Brothers Dick and Mac McDonald opened their first restaurant in 1948, and the story of what happened to their business is pretty darned American as well. They set everything up. It was their idea to cook things in an assembly line fashion and to rigorously train their clean-cut employees in specializing in particular tasks. Once Dick designed the familiar golden arch logo, it wasn't long before they'd expanded to multiple franchises.

Their happiness was not to last. A salesman named Ray Kroc who sold them the milkshake mixers invested in their business, and bought it outright six years later. What the book glosses over is how much he screwed the McDonald brothers over in the process, the story of which is told by The Founder, a movie I keep meaning to get to.


Obviously, McDonald's has come a long way since then, expanding into a global phenomenon with specialized dishes in different regions. They've certainly had their share of public ups and downs. In the '80s, McDonald's was a godsend to beleaguered parents who just wanted something cheap and tasty to keep the kids happy, and the Happy Meal was a huge step towards ensuring brand loyalty early. Recently, though, examinations of McDonald's by things such as Fast Food Nation and Super Size Me have really hit the company in the pocketbook, and they've begun to struggle against competitors that tout healthier food.


O'Connell and I have a similar take on the matter, which is that McDonald's food may not be the healthiest thing on the planet, but it certain has a place in the American food landscape, and isn't a total blight. Admittedly, after reading Fast Food Nation, I only allow myself to eat at McDonald's once or twice a year (or on road trips), so those pics above were a rare treat for me. I also worked for a few years at McDonald's as a teen, and maintain that it taught me very valuable job skills; everyone should have to work at a service job like this when they're young.

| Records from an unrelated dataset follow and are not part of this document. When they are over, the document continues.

(* ===== verification/PlaintextSteps.v ===== *)
(** * Every handler of the plaintext aggregator keeps the invariant

    Symbolic execution of the effects and handlers with the rules of PlaintextInv, one lemma per
    function.  Errors keep the invariant too: each refused call leaves the values as they are. *)

From S2P Require Import Prelude Events CommitmentLinks NodeRegistry Actor Orchestration PlaintextAggregation PlaintextInv.
Local Open Scope nat_scope.

Section Steps.
Context `{AlloyOps} `{AddressText} `{PlaintextOps}.
Context (ps : Params) (m n : nat) (cts : list Bytes) (answered : list Bytes → Prop).

Local Abbreviation Mon := (M Aggregator Publication PtError).
Local Abbreviation J := (J ps m n cts answered).
Local Abbreviation Inv := (Inv ps m n cts answered).
Local Abbreviation coherent := (coherent ps m n cts answered).
Local Abbreviation ok := (ok ps m n cts answered).
Local Abbreviation bundle_ok := (bundle_ok ps cts).

(** Tail calls and the error case of the rules. *)
Ltac tail := apply triple_tail.
Ltac side := let Hside := fresh in solve [intros ? Hside; eapply exactly_inv; [|exact Hside]; done].
Ltac done_ok := apply ok_ret; try done.

(** ** Authentication and collection *)

Lemma auth_ok b K party shares proofs :
  (∀ s r p x, K s r p → K s r (set_commitments x p)) →
  triple (J b K) (share_is_authenticated party shares proofs cts)
    (λ res w, J b K w ∧ (res = true → bundle_ok party shares proofs)) (J b K).
Proof.
  intros HK w Hw. unfold share_is_authenticated, bind, get_st. pose proof Hw as (Hp & Hcache & _).
  rewrite Hp. cbn zeta. destruct (committee_addresses ps !! party) as [address|] eqn:Ea; [|by split].
  destruct (negb _ && _ && _) eqn:Eshape; [|by split]. cbn [negb].
  apply andb_true_iff in Eshape as [Eshape Hl2%Nat.eqb_eq]. apply andb_true_iff in Eshape as [Hne Hl1%Nat.eqb_eq].
  apply negb_true_iff, Nat.eqb_neq in Hne.
  destruct (valid_sender ps address proofs) eqn:Es; [|by split]. cbn [negb].
  destruct (forallb _ (zip proofs cts)) eqn:Ed; [|by split]. cbn [negb].
  assert (∀ commitments w', J b K w' → mapM (ct_commitment (params_preset ps)) cts = Some commitments →
    match (if negb (ct_commitments_match proofs commitments) then ret false
           else if negb (verifier_ready (params_preset ps)) then ret false
           else ret (verifier_matches (params_preset ps) shares proofs) : Mon bool) w' with
    | (Ok x, w'') => J b K w'' ∧ (x = true → bundle_ok party shares proofs)
    | (Err _, w'') => J b K w''
    end) as Hfin.
  { intros commitments w' Hw' Hm. destruct (ct_commitments_match _ _) eqn:Em; [|by split]. cbn [negb].
    destruct (verifier_ready _); [|by split]. cbn [negb ret]. split; [done|]. intros Hv.
    exists address, commitments. by do 8 (split; [done|]). }
  unfold ciphertext_commitments, bind, get_st.
  destruct (ciphertext_commitments_ (pending (st w))) as [l|] eqn:Ec; [by apply Hfin; [|apply Hcache]|].
  rewrite Hp. destruct (mapM _ cts) as [l|] eqn:Em; cbn; [|done]. apply Hfin; [|done].
  destruct Hw as (_ & _ & Ho & s & r & Hs & Hr & Hk). split; [done|]. split; [by intros ? [= <-]|].
  split; [done|]. exists s, r. do 2 (split; [done|]). by apply HK.
Qed.

Lemma coherent_commitments s r p x : coherent s r p → coherent s r (set_commitments x p).
Proof. by destruct s. Qed.

Lemma add_share_keeps b party share proofs :
  triple (J b coherent) (add_share party share proofs) (λ _, J b coherent) (J b coherent).
Proof.
  assert (∀ s r p w, coherent s r p → J b (exactly s r p) w → J b coherent w) as Hback
    by (intros ? ? ? w Hc; apply J_mono; by intros ? ? ? (-> & -> & ->)).
  apply t_exact. intros s r p HK. apply x_try_state.
  set (known := match s with SCollecting c => _ | _ => _ end).
  assert (∀ x, known = Some (false, x) → x = cts) as Hcts.
  { unfold known. destruct s as [c|v| | |]; try done; intros x E; [destruct HK as [(? & ? & <- & _) _]|
      destruct HK as [(? & ? & <- & _) _]]; by injection E. }
  destruct known as [[[|] x]|]; [by intros w Hw; eapply Hback| |by intros w Hw; eapply Hback].
  rewrite (Hcts x eq_refl). clear Hcts x.
  apply x_get. intros a Hp' _ _ _. rewrite Hp'. apply x_ensure; [by intros w Hw; eapply Hback|].
  intros _. eapply (triple_pre _ (J b coherent)); [by intros w Hw; eapply Hback|].
  eapply triple_bind; [apply auth_ok, coherent_commitments|]. intros [|]; cbn [negb].
  - intros w [Hw Hbundle]. revert w Hw. apply t_state; [done|]. intros w. apply J_mono.
    intros s1 r1 p1 (s0 & Hco & E). eapply add_share_coherent; [done| |done]. by apply Hbundle.
  - intros w [Hw _]. done.
Qed.
(* ===== verification/PlaintextProps.v ===== *)
(** * Correctness of the threshold decryption

    Restarts keep the invariant of PlaintextInv as well, so it holds in every reachable world;
    the theorems state what follows for the publications and for the failure paths.  A concrete run
    closes the file. *)

From S2P Require Import Prelude Events AlloyExample CommitmentLinks NodeRegistry AddressExample Actor Orchestration OrchestrationExample PlaintextAggregation PlaintextInv PlaintextSteps.
Local Open Scope nat_scope.

Section Restart.
Context `{AlloyOps} `{AddressText} `{PlaintextOps}.
Context (ps : Params) (m n : nat) (cts : list Bytes) (answered : list Bytes → Prop).

Local Abbreviation Mon := (M Aggregator Publication PtError).
Local Abbreviation W := (World Aggregator Publication).
Local Abbreviation J := (J ps m n cts answered).
Local Abbreviation Inv := (Inv ps m n cts answered).
Local Abbreviation coherent := (coherent ps m n cts answered).
Local Abbreviation any := (λ _ : W, True).

(** ** Checking the saved work *)

Lemma all_m_keeps {A} P (f : A → Mon bool) l :
  (∀ x, triple P (f x) (λ _, P) P) → triple P (all_m f l) (λ _, P) P.
Proof.
  intros Hf. induction l as [|x l IH]; cbn [all_m]; [by apply triple_ret|].
  eapply triple_bind; [apply Hf|]. intros []; [done|by apply triple_ret].
Qed.

Lemma try_auth_keeps b party shares proofs :
  triple (J b coherent) (try_or_false (share_is_authenticated party shares proofs cts))
    (λ _, J b coherent) (J b coherent).
Proof.
  intros w Hw. pose proof (auth_ok ps m n cts answered b coherent party shares proofs (coherent_commitments ps m n cts answered) w Hw) as Ha.
  unfold try_or_false. destruct (share_is_authenticated _ _ _ _ w) as [[x|e] w']; [by destruct Ha|done].
Qed.

Lemma saved_keeps b shares proofs :
  triple (J b coherent) (saved_authenticated shares proofs cts) (λ _, J b coherent) (J b coherent).
Proof.
  apply all_m_keeps. intros [party share]. destruct (proofs !! party); [apply try_auth_keeps|by apply triple_ret].
Qed.

Lemma recovered_keeps : triple Inv (recovered_c6_is_valid cts) (λ _, Inv) Inv.
Proof.
  assert (∀ s r p (f : Mon bool), coherent s r p → triple Inv f (λ _, Inv) Inv →
    triple (J false (exactly s r p)) f (λ _, Inv) Inv) as Hfrom by (intros; by apply ok_from).
  apply ok_get. intros a s r _ _ _ Hc. apply x_try_recovery. cbn zeta. destruct (existsb _ _); [by apply ok_ret|].
  apply x_try_state. destruct s as [c|v|k|g|d]; try by apply ok_ret.
  - destruct (_ || _); [by apply ok_ret|]. apply Hfrom; [done|]. apply saved_keeps.
  - destruct (negb _); [by apply ok_ret|]. apply Hfrom; [done|].
    eapply triple_bind; [apply saved_keeps|]. intros []; cbn [negb]; [|by apply triple_ret].
    apply all_m_keeps. intros [party queued]. apply try_auth_keeps.
Qed.

(** ** Staged repairs *)

Lemma x_stage s r p {B} (k : Mon B) Q R :
  triple (J true (exactly s r p)) k Q R →
  triple (J false (exactly s r p)) (p_stage (T:=State) ;; p_stage (T:=Recovery) ;; k) Q R.
Proof.
  intros Hk w (Hp & Hc & Ho & s' & r' & (Hs & _ & _) & [(Hr & _ & _) Hb] & -> & -> & Hpe).
  unfold p_stage, bind, modify. cbn. apply Hk. do 3 (split; [done|]). exists s, r. by repeat split.
Qed.

Lemma x_call b s r p e {B} (k : () → Mon B) Q :
  triple (J b (exactly s r p)) (k tt) Q any → triple (J b (exactly s r p)) (bind (call e) k) Q any.
Proof.
  intros Hk w Hw. unfold bind, call. assert (∀ rest, J b (exactly s r p) (mkWorld (st w) rest (out w) (next_id w))) as Hrest
    by done. destruct (refusals w) as [|[] rest]; [by apply Hk|done|by apply Hk, Hrest].
Qed.

Lemma x_persist s r p : triple (J true (exactly s r p)) persist_repaired_state (λ _, J false (exactly s r p)) any.
Proof.
  apply x_try_state, x_call, x_try_recovery, x_call, x_call.
  intros w (Hp & Hc & Ho & s' & r' & (Hs & _ & _) & [(Hr & _ & _) Hb] & -> & -> & Hpe).
  unfold bind, modify, call. cbn. destruct (refusals w) as [|[] ?]; cbn; [|done|];
    (do 3 (split; [done|])); exists s, r; by repeat split.
Qed.

Lemma redo_keeps s r p g : coherent (SGeneratingC7Proof g) r p →
  triple (J false (exactly s r p)) (redo_c7 g) (λ _, Inv) any.
Proof.
  intros [Hg [[Hal Hpc] _]]. apply x_stage. eapply x_state; [done|done|]. apply x_recovery; [done|done|].
  apply x_pend; [by left|]. eapply triple_conseq; [apply x_persist|done| |done].
  intros [] w. apply J_mono. intros ? ? ? (-> & -> & ->). split; [done|]. split; [done|].
  repeat split; try done. by intros [? ?].
Qed.

Lemma visit_keeps b e : triple (J b coherent) (visit e) (λ _, J b coherent) (J b coherent).
Proof.
  destruct e as [share|[party|]|[party|]]; try by apply triple_ret.
  - apply t_exact. intros s r p Hc. apply x_get. intros a _ _ _ _.
    assert (∀ w, J b (exactly s r p) w → J b coherent w) as Hback
      by (intros w; apply J_mono; by intros ? ? ? (-> & -> & ->)).
    destruct (node_owns_committee_party_slot _ _ _ _); [|by apply triple_ret].
    eapply triple_pre; [exact Hback|]. apply add_share_keeps.
  - apply expelled_keeps.
  - apply expelled_keeps.
Qed.

Lemma init_coherent seed prm ec : coherent (init m n seed cts prm) (new_threshold_plaintext_recovery ec)
  (set_last_ec (Some ec) default_pending).
Proof.
  split; [|done]. cbn. do 3 (split; [done|]). split; [intros p; by rewrite !lookup_empty|].
  split; [set_solver|]. rewrite map_size_empty. lia.
Qed.

Lemma rebuild_keeps seed prm history : triple Inv (rebuild (init m n seed cts prm) history) (λ _, Inv) any.
Proof.
  apply t_exact. intros s r p _. apply x_try_state, x_stage. eapply x_state; [done|done|]. apply x_try_recovery.
  apply x_ok_or; [done|]. intros ec _.
  apply x_recovery; [intros; unfold outcomes_bounded; cbn; rewrite map_size_empty; lia|done|]. apply x_pend; [by right|]. apply x_role; [done|].
  eapply (triple_pre _ (J true coherent)).
  { intros w. apply J_mono. intros ? ? ? (-> & -> & ->). apply init_coherent. }
  assert (∀ A (l : list A) f, (∀ x, triple (J true coherent) (f x) (λ _, J true coherent) (J true coherent)) →
    triple (J true coherent) (for_each (E:=PtError) l f) (λ _, J true coherent) any) as Heach.
  { intros A l f Hf. apply triple_for_each. intros x. by eapply triple_conseq; [apply Hf| | |]. }
  eapply triple_bind; [apply Heach; intros; apply expelled_keeps|]. intros [].
  eapply triple_bind; [apply Heach; intros; apply visit_keeps|]. intros [].
  eapply triple_bind; [apply Heach; intros [? [? ?]]; apply add_share_keeps|]. intros [].
  apply t_exact. intros s1 r1 p1 Hc. eapply triple_conseq; [apply x_persist|done| |done].
  intros [] w Hw. by eapply exactly_inv; [|exact Hw].
Qed.
(** ** Revisions *)

(** The loop, from what the commands before it showed. *)
Lemma revision_loop_spec commands : ∀ revision saw_direct,
  match revision_loop revision saw_direct commands with
  | Ok (Some r) => saw_direct = false ∧ (revision = None ∨ revision = Some r) ∧
      (∀ i, i ∈ commands → revision_of <$> i_ctx i = Some r) ∧ (commands = [] → revision = Some r)
  | Ok None => revision = None ∧ ∀ i, i ∈ commands → i_ctx i = None
  | Err CombinedRevisions => ∃ i c r, i ∈ commands ∧ i_ctx i = Some c ∧ r ≠ revision_of c ∧
      (revision = Some r ∨ ∃ j c', j ∈ commands ∧ i_ctx j = Some c' ∧ revision_of c' = r)
  | Err MixedWrites => (is_Some revision ∨ ∃ i, i ∈ commands ∧ is_Some (i_ctx i)) ∧
      (saw_direct = true ∨ ∃ i, i ∈ commands ∧ i_ctx i = None)
  | Err _ => False
  end.
Proof.
  induction commands as [|i commands IH]; intros revision saw_direct; cbn [revision_loop].
  { destruct revision as [r|], saw_direct; cbn; try (split; [done|]); auto using elem_of_nil; try set_solver. }
  destruct (i_ctx i) as [ctx|] eqn:Ei; [destruct revision as [current|]; [case_bool_decide as Ec|]|].
  all: assert (revision_of <$> i_ctx i = revision_of <$> i_ctx i) as Ef by done; rewrite Ei in Ef at 2; cbn in Ef.
  - specialize (IH (Some current) saw_direct). subst current.
    destruct (revision_loop _ _ _) as [[r|]|[]]; try done; try setoid_rewrite elem_of_cons; naive_solver.
  - exists i, ctx, current. split; [by left|]. split; [done|]. auto.
  - specialize (IH (Some (revision_of ctx)) saw_direct).
    destruct (revision_loop _ _ _) as [[r|]|[]]; try done; try setoid_rewrite elem_of_cons; naive_solver.
  - specialize (IH revision true). destruct (revision_loop _ _ _) as [[r|]|[]]; try done; try setoid_rewrite elem_of_cons; naive_solver.
Qed.

(** The revision of a batch: all its commands carry it, or none carries any; a batch that mixes
    two revisions, or writes with and without a context, is refused. *)
Lemma revision_spec commands :
  match snapshot_revision commands with
  | Ok (Some r) => commands ≠ [] ∧ ∀ i, i ∈ commands → revision_of <$> i_ctx i = Some r
  | Ok None => ∀ i, i ∈ commands → i_ctx i = None
  | Err CombinedRevisions => ∃ i j c c', i ∈ commands ∧ j ∈ commands ∧ i_ctx i = Some c ∧ i_ctx j = Some c' ∧
      revision_of c ≠ revision_of c'
  | Err MixedWrites => ∃ i j, i ∈ commands ∧ j ∈ commands ∧ is_Some (i_ctx i) ∧ i_ctx j = None
  | Err _ => False
  end.
Proof.
  unfold snapshot_revision. pose proof (revision_loop_spec commands None false) as Hr.
  destruct (revision_loop _ _ _) as [[r|]|[]]; try done.
  - destruct Hr as (_ & _ & Hc & Hn). split; [intros E; by specialize (Hn E)|done].
  - by destruct Hr.
  - destruct Hr as (i & c & r & Hi & Ec & Hne & [?|(j & c' & Hj & Ec' & <-)]); [done|]. exists i, j, c, c'. auto.
  - destruct Hr as [[[? ?]|(i & Hi & Hc)] [?|(j & Hj & Ec)]]; try done. by exists i, j.
Qed.

(** ** Atomicity *)

Definition cursor_of (M : gmap Bytes Bytes) (a : Z) : option Z := from_le_bytes <$> M !! aggregate_seq a.

(** Whether the map lets a batch in. *)
Definition admits (M : gmap Bytes Bytes) (batch : list Insert) : bool :=
  match snapshot_revision batch with
  | Ok None => true
  | Ok (Some r) => match cursor_check (M !! aggregate_seq (rev_aggregate r)) r with Ok b => b | Err _ => false end
  | Err _ => false
  end.

Lemma map_batch_admits M batch : (map_batch M batch).2 = if admits M batch then map_commands M batch else M.
Proof.
  unfold map_batch, admits. destruct (snapshot_revision batch) as [[r|]|]; [|done..]. by destruct (cursor_check _ r) as [[]|].
Qed.

(** A batch is written as a whole or not at all, by every store and whether or not the disk
    answers; it is not written when its sequence number is below the cursor of its aggregate. *)
Theorem batch_atomic {St} `{StoreLaws St} io s M batch r s' : represents s M →
  st_handle io s (SInsertBatch batch) = Done (r, s') →
  (represents s' M ∨ represents s' (map_commands M batch)) ∧
  (∀ rev c, snapshot_revision batch = Ok (Some rev) → cursor_of M (rev_aggregate rev) = Some c → rev_seq rev < c →
     represents s' M).
Proof.
  intros Hs E. pose proof (handle_follows io s M (SInsertBatch batch) Hs) as Hf. rewrite E in Hf.
  cbn [map_handle fst snd] in Hf. rewrite map_batch_admits in Hf.
  split; [destruct Hf as [[_ Hf]|[_ Hf]]; [destruct (admits M batch)|]; auto|].
  intros rev c Er Ec Hlt. destruct Hf as [[_ Hf]|[_ Hf]]; [|done].
  assert (admits M batch = false) as Ea; [|by rewrite Ea in Hf].
  unfold admits, cursor_check. rewrite Er. unfold cursor_of in Ec. destruct (M !! _) as [raw|]; [|done]. injection Ec as Ec.
  destruct (negb _); [done|]. rewrite Ec. destruct (Z.ltb_spec (rev_seq rev) c); [done|lia].
Qed.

On the occasions that I actually allow myself to indulge in McDonald's food, I'm always happy with the result. It's become fashionable to bash on them, but in my mind, there's nothing wrong with a good ol' fashioned Quarter Pounder with Cheese, with some of those iconic fries on the side. And when it comes to breakfast, there may not be a breakfast sandwich on Earth that can compete with a Bacon, Egg, and Cheese. Is it good for me? Hell, no. But I had one anyway, because that's what being American is all about.